Bij gebruik van de optionele AC-afdichtingsplaat bij een kabeldiameter van ≥ 22 mm de extra afdichtingselementen van de kabelschroefverbindingen verwijderen. De 4 kabels elk door 1 wartelmoer en 1 kabelschroefverbinding in het apparaat leiden. - Telkens 1 krimpkous over leiding L1, L2, L3 en PE trekken. De krimpkous moet zich onder het gestripte gebied van de leiding bevinden.
- Het gestripte gebied van de leiding in de ringkabelschoen steken en met een persgereedschap crimpen.
- De krimpkous over het gecrimpte gebied van de ringkabelschoen trekken en met een heteluchtföhn krimpen, zodat deze vast op de ringkabelschoenen aanliggen.
- De leiding met de ringkabelschoenen conform het opschrift voor L1, L2, L3 en PE op het schroefdraad in het bovenste bereik van het kabelcompartiment hangen.
- Telkens 1 onderlegring opsteken en zeskantmoer met behulp van een ratel vastdraaien (SW 19, koppel: 20 Nm tot 30 Nm).
- De wartelmoer op de kabelschroefverbinding van de AC-aansluiting vastdraaien (SW83, koppel: 15 Nm tot 19 Nm). Waarborg daarbij, dat de AC-kabel niet onder trekspanning staat.

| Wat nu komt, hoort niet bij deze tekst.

(** * Agent Adam: command interpretation and channel formatting

    A shallow embedding of [src/AgentAdam/CommandProcessor.mo]
    (module [CommandProcessor]), of the types in [src/AgentAdam/Types.mo]
    and of the response formatters of module [GHLIntegration]
    ([src/frontend/components/Chat.js]).

    Modelling choices:
    - Motoko [Text] is [string]; characters are ASCII, so
      [Text.toLowercase] is the ASCII lower-casing and [size] is [length].
    - Motoko [Float] is modelled by exact rationals [Q]; the code only adds,
      multiplies and divides non-negative values and compares with [1.0].
    - [Nat] is [nat]; arrays built with [Buffer] are lists in insertion
      order. *)

From Stdlib Require Import Bool List String Ascii Arith Lia.
From Stdlib Require Import QArith Qround Lqa.
From Stdlib Require Import Numbers.DecimalString.
Import ListNotations.
Open Scope string_scope.

(* ------------------------------------------------------------------ *)
(** ** Types.mo *)

Module Types.

Record CommandContext := {
  locationId : string;
  sourceMetadata : option string;
  priority : nat;
  retryCount : nat
}.

Inductive ExecutionStatus :=
| Pending
| Processing
| Completed
| Failed (reason : string)
| PartialSuccess (warnings : list string).

Record ExecutedAction := {
  actionType : string;
  description : string;
  result : string;
  timestamp : Z
}.

Record ExecutionResult := {
  commandId : string;
  status : ExecutionStatus;
  actions : list ExecutedAction;
  insights : list string;
  nextSteps : list string;
  duration : nat
}.

Record VoiceResponse := {
  spokenText : string;
  v_actions : list string;
  shouldEndCall : bool;
  transferNumber : option string
}.

Inductive Intent :=
| Create (objectType : string)
| Update (objectType : string) (identifier : string)
| Delete (objectType : string) (identifier : string)
| Query (objectType : string) (filters : list string)
| Automation (triggerType : string) (conditions : list string)
| Unknown.

Record Entity := {
  entityType : string;
  value : string;
  e_confidence : Q
}.

Record CommandInterpretation := {
  intent : Intent;
  entities : list Entity;
  confidence : Q;
  requiresApproval : bool
}.

Inductive CommandSource :=
| GHLWebhook (webhookId : string) (eventType : string)
| GHLVoiceAgent (sessionId : string) (callerId : string)
| GHLChatAgent (conversationId : string) (contactId : string)
| AdminInterface (userId : string) (adminLocationId : string).

Record Command := {
  id : string;
  source : CommandSource;
  instruction : string;
  context : CommandContext;
  c_timestamp : Z
}.

Record ChatResponse := {
  message : string;
  quickReplies : list string;
  attachments : list string;
  shouldClose : bool
}.

Record AdminResponse := {
  summary : string;
  details : ExecutionResult;
  recommendedActions : list string;
  alerts : list string
}.

Record UserPreference := {
  userId : string;
  p_locationId : string;
  preferences : list (string * string);
  lastUpdated : Z
}.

Bij gebruik van de optionele AC-afdichtingsplaat alle 4 wartelmoeren vastdraaien (SW53, koppel 10 Nm tot 13 Nm). Waarborg daarbij, dat de AC-kabels niet onder trekspanning staan. - De beschermkap voor de AC-aansluiting met de 4 schroeven bevestigen (PH2, koppel: 1,5 Nm).
- De begrenzingshendel in de oorspronkelijke stand zetten en de afdekking van het kabelcompartiment sluiten.
- De beide schroeven op de afdekking van het kabelcompartiment vastdraaien (TX30, koppel: 4,3 Nm).